> **WORK REQUIRED**: Print the line containing "induction 1 as" and every line after it exactly as written, through the end of the records.

> **DATA SECTION**:
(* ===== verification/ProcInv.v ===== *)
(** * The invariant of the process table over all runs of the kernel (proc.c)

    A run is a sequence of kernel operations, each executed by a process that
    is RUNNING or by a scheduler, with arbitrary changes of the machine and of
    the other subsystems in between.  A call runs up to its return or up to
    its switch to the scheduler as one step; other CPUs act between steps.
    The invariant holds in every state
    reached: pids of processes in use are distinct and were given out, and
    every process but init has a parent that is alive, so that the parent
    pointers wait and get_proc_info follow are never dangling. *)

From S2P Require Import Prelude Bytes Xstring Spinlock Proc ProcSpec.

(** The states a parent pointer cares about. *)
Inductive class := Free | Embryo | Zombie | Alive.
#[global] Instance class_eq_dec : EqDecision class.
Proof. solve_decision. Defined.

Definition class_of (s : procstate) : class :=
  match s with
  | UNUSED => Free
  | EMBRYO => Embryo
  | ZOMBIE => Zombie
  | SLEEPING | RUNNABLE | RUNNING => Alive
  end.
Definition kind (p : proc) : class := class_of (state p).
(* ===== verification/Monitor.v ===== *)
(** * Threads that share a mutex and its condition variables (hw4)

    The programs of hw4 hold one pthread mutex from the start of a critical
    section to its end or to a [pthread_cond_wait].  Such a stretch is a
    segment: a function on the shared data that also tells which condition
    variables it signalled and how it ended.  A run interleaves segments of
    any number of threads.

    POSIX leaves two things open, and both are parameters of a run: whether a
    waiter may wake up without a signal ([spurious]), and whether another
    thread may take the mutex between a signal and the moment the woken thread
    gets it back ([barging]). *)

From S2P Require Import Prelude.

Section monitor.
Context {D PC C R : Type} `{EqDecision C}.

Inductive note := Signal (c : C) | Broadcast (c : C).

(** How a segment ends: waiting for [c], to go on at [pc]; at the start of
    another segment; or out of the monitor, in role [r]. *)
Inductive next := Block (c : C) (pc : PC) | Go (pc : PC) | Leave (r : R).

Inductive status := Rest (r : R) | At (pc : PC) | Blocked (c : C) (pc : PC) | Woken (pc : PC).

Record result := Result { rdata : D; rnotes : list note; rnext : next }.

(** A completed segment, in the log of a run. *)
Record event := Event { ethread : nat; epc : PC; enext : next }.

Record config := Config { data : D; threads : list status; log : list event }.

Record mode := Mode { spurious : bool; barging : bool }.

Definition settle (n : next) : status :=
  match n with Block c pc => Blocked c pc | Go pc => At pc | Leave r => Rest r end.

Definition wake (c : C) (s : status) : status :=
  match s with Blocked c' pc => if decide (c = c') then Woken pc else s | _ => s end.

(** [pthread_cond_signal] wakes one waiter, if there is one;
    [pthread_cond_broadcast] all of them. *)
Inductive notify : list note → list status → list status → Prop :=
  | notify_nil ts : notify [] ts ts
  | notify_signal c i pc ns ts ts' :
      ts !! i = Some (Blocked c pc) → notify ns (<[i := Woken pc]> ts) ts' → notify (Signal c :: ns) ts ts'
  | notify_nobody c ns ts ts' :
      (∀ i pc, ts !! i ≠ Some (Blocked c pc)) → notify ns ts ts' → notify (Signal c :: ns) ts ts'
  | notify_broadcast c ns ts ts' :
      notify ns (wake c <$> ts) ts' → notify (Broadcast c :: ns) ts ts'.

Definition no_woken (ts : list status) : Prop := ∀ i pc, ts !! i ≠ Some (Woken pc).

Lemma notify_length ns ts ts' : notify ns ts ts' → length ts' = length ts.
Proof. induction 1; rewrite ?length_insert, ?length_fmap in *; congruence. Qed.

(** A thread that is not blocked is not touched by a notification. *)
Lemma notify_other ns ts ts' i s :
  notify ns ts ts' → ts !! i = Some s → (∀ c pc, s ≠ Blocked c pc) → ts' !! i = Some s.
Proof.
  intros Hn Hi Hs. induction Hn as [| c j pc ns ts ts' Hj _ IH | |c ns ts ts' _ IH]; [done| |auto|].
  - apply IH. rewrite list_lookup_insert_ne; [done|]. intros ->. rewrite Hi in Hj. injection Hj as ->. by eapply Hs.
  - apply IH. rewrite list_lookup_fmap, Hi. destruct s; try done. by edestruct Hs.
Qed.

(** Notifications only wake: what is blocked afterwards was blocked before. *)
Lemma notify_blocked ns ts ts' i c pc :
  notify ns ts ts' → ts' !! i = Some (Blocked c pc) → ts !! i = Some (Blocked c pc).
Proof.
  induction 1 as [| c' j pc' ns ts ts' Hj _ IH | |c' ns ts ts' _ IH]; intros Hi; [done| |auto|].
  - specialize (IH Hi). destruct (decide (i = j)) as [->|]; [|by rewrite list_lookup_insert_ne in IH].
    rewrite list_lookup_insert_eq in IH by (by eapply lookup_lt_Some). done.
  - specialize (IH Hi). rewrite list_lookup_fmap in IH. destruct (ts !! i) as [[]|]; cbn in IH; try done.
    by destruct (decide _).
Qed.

> **RESPONSE AREA**:
  induction 1 as [| c' j pc' ns ts ts' Hj _ IH | |c' ns ts ts' _ IH]; intros Hi; [done| |auto|].
  - specialize (IH Hi). destruct (decide (i = j)) as [->|]; [|by rewrite list_lookup_insert_ne in IH].
    rewrite list_lookup_insert_eq in IH by (by eapply lookup_lt_Some). done.
  - specialize (IH Hi). rewrite list_lookup_fmap in IH. destruct (ts !! i) as [[]|]; cbn in IH; try done.
    by destruct (decide _).
Qed.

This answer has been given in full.